Ein weiteres für die gesamtstädtische Entwicklung von Wangen herausragendes Projekt ist die Revitalisierung des Geländes der ehemaligen Baumwollspinnerei ERBA. Die Stadt Wangen kaufte im Jahr 2010 das Gelände und begann mit den Planungen zur Revitalisierung des Geländes. Die Gebäude wurden anschließend an eine Vielzahl lokaler privater Investoren und "Liebhaber historischer Gebäude" veräußert, durch die die Umsetzung neuer Nutzungskonzepte erfolgt. So entstehen in den Bestandsgebäuden des ERBA-Geländes unter anderem neue Wohnflächen, Gewerbeflächen sowie Räume für Kultur und Gastronomie. Unterstützt wird dieses Vorhaben mit Mitteln aus dem Bundesprogramm "Nationale Projekte des Städtebaus".

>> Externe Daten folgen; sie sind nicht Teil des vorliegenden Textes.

(** The state after the count of [f] went down. *)
Record lowered (p f : nat) (s s' : ks) : Prop := {
  lo_fds : fds p s' = fds p s;
  lo_procs : procs_ok s s';
  lo_other : forall h, h <> f -> ftyp h s' = ftyp h s;
  lo_type : ftyp f s' = FD_NONE \/ ftyp f s' = ftyp f s
}.

Lemma fileclose_state x p s0 d0 e s f y (s' := fs_put (ks_km s, closed f y (ks_fs s)) s) :
  running x p s0 d0 e s -> ftable (ks_fs s) !! f = Some y -> 1 <= f_ref y ->
  running x p s0 d0 (fun h => e h + owed (Some f) h) s' /\ lowered p f s s'.
Proof.
  intros R Ey Hr. pose proof (closed_table f y (ks_fs s) Ey) as Et.
  destruct (running_put p s0 d0 x e s [] (ks_km s, closed f y (ks_fs s)) f (fun _ => close_file y) y
    (fun h => e h + owed (Some f) h) R Ey Et) as (R' & F' & T').
  { unfold close_file. destruct (Z.ltb_spec 0 (f_ref y - 1)); cbn; [lia|done]. }
  { intros h. unfold owed, close_file. destruct (Z.ltb_spec 0 (f_ref y - 1)); cbn; repeat destruct (decide _); first [lia|congruence]. }
  cbn [wake_all fold_left] in *. fold s' in R', F', T'. split; [exact R'|].
  split; [exact F'|apply (hl_procs _ _ (harmless_refl s))|exact T'|].
  unfold ftyp, fof. cbn [ks_fs fs_put set_fs s' snd]. rewrite Et, list_lookup_alter_eq, Ey. cbn.
  unfold close_file. destruct (0 <? _); [now right|now left].
Qed.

Gleichzeitig werden im Rahmen der Landesgartenschau Flächen entlang des Flusses Argen neugestaltet, um eine attraktive Grünverbindung zur Altstadt zu schaffen. Hierfür wurde im Jahr 2014 ein landschaftsplanerischer Wettbewerb durchgeführt. Dabei stellt das ehemalige Feuerwehrgebäude einen stadtbildprägenden zentralen Eingangspunkt zur Altstadt dar. Auf Empfehlung der "Expertengruppe Städtebaulicher Denkmalschutz" wurde das Gebäude mit Mitteln des Programms "Lebendige Zentren" saniert und als modernes Bürogebäude nachgenutzt. Hier befinden sich nun die Büroräume der städtischen Gesellschaft zur Vorbereitung der Landesgartenschau 2024.

Lernerfahrungen

Die Stadtentwicklung von Wangen im Allgäu ist ein eindrucksvolles Beispiel für den zukunftsorientierten Umgang mit den verschiedenen historischen baulichen Strukturen unterschiedlichen Alters. Dabei wird konsequent der Ansatz "Innen- vor Außenentwicklung" verfolgt. Die Wiedernutzung stadtbildprägender historischer Gebäude ist ebenso zentrales Kernelement, wie eine zentrumsorientierte Handelspolitik, um die Funktionsmischung im Innenstadtbereich insgesamt zu stärken. Auf diesem Wege konnte durch verschiedene Projekte, wie die Nachnutzung des Heilig-Geist-Spitals, die Altstadt belebt und vorausschauend erneuert werden.

Mit der Ausrichtung der Landesgartenschau 2024 wird der eingeschlagene Weg auch außerhalb der historischen Altstadt fortgesetzt. Die hier vorhandenen ehemaligen industriell genutzten Flächen werden revitalisiert und als Standort für Wohnen, Gewerbe und Kultur neu definiert. Durch umfangreiche Maßnahmen der Freiraumgestaltung werden darüber hinaus die historische Altstadt und die Flächen der ehemaligen Baumwollspinnerei eng miteinander verknüpft.